PROMPT:
Output the lines below exactly, please, from the first line until the line with "if (Fr_EvidenceDigest existing", counting both.
== RECORD SET
Definition persist_fold (manifest : ExperimentManifest) (status : string) (createdAt : Time) (_ : unit) (fold : preparedFoldEvidence) : Tx unit :=
  let row := fold_row manifest status createdAt fold in
  let! affected := CreateFold row in
  if (affected : bool) then sret tt else
  let! s := get id in
  let! existing := found (fold_rows s !! (EM_ID manifest, Ref_FoldIndex (PF_Ref fold))) in
  if (Fr_EvidenceDigest existing <>s Fr_EvidenceDigest row) || (Fr_FrozenDigest existing <>s Fr_FrozenDigest row) ||
     (Fr_SchemaVersion existing <>s Fr_SchemaVersion row) || (Fr_Status existing <>s Fr_Status row)
  then integrity_tx "idempotent fold retry has different content" else sret tt.
Definition persist_root (manifest : ExperimentManifest) (prepared : preparedEvidence) (createdAt : Time) : Tx unit :=
  let row := mkEvidenceRow (PE_ID prepared) (EM_ID manifest) CompactEvidenceRootSchemaVersion (PE_Status prepared) (PE_RootBytes prepared) (PE_RootDigest prepared) createdAt in
  let! affected := CreateEvidence row in
  if (affected : bool) then sret tt else
  let! s := get id in
  let! existing := found (First (fun e => Er_ExperimentID e =s EM_ID manifest) (evidences s)) in
  if (Er_ID existing <>s PE_ID prepared) || (Er_EvidenceDigest existing <>s PE_RootDigest prepared) || (Er_SchemaVersion existing <>s Er_SchemaVersion row) ||
     (Er_Status existing <>s Er_Status row)
  then integrity_tx "experiment already has different immutable evidence" else sret tt.
Definition persist_outcome (manifest : ExperimentManifest) (prepared : preparedEvidence) (createdAt : Time) : Tx unit :=
  let! s := get id in
  let! attempt := found (First (fun a => At_ExperimentID a =s EM_ID manifest) (attempts s)) in
  let outcome := mkAttemptOutcome (sha256hex (At_ID attempt +:+ newline +:+ PE_ID prepared)) (At_ID attempt) (EM_ID manifest) (PE_ID prepared) (PE_Status prepared)
    (sha256hex (MarshalOutcome (At_ID attempt) (PE_ID prepared) (PE_Status prepared))) createdAt in
  let! affected := CreateOutcome outcome in
  if (affected : bool) then sret tt else
  let! s := get id in
  let! existing := found (First (fun o => Oc_AttemptID o =s At_ID attempt) (outcomes s)) in
  if (Oc_EvidenceID existing <>s PE_ID prepared) || (Oc_Status existing <>s PE_Status prepared) then integrity_tx "attempt outcome was replaced" else sret tt.
Definition persist_body (manifest : ExperimentManifest) (isResult : bool) (prepared : preparedEvidence) (createdAt : Time) : Tx unit :=
  let! _ := if isResult then sfoldM (persist_fold manifest (PE_Status prepared) createdAt) tt (PE_Folds prepared) else sret tt in
  let! _ := persist_root manifest prepared createdAt in
  persist_outcome manifest prepared createdAt.
(** Evidence of a model that fails its gates is refused, and the job passes the
    refusal on instead of recording it: no outcome is written. *)
Lemma failing_model_unrecorded source load m result at_ s w outs req prov w' e :
  is_some (MS_Model (EM_Spec m)) = true -> LoadML source = Some load -> load m result w = (Ok (outs, (req, prov)), w') ->
  NewImmutableMLEvidence sha256hex MarshalFolds MarshalOutcomes MarshalPayload exposureOrder m result outs req prov at_ = Ok e ->
  ME_Passed (Im_Evaluation e) = false ->
  exists r, ModelEvidence source m result at_ (s, w) = (r, (s, w')) /\ is_ok r = false.
Proof.
  intros Hm Hl Hw Hn Hp. unfold model_evidence. destruct (MS_Model _); [|done]. cbn [is_none]. rewrite Hl.
  unfold sbind at 1, attempt_ at 1, on_world at 1. rewrite Hw. unfold sbind at 1, attempt_ at 1, slift at 1. rewrite Hn.
  unfold sbind at 1, on_store at 1. destruct (PersistML e s) as [r s'] eqn:E. unfold PersistMLEvidence in E.
  unfold sbind at 1 in E. destruct (LoadManifest_ (Im_ExperimentID e) s) as [[m'|x|x] s1] eqn:El; pose proof El as ->%reads_LoadManifest.
  - destruct (is_none _) in E; [injection E as <- <-; by eexists|]. rewrite Hp in E. cbn [negb] in E. rewrite orb_true_r in E.
    injection E as <- <-. by eexists.
  - injection E as <- <-. by eexists.
  - injection E as <- <-. by eexists.
Qed.
End Proofs.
====
SOLUTION TO THIS PROBLEM:
Definition persist_fold (manifest : ExperimentManifest) (status : string) (createdAt : Time) (_ : unit) (fold : preparedFoldEvidence) : Tx unit :=
  let row := fold_row manifest status createdAt fold in
  let! affected := CreateFold row in
  if (affected : bool) then sret tt else
  let! s := get id in
  let! existing := found (fold_rows s !! (EM_ID manifest, Ref_FoldIndex (PF_Ref fold))) in
  if (Fr_EvidenceDigest existing <>s Fr_EvidenceDigest row) || (Fr_FrozenDigest existing <>s Fr_FrozenDigest row) ||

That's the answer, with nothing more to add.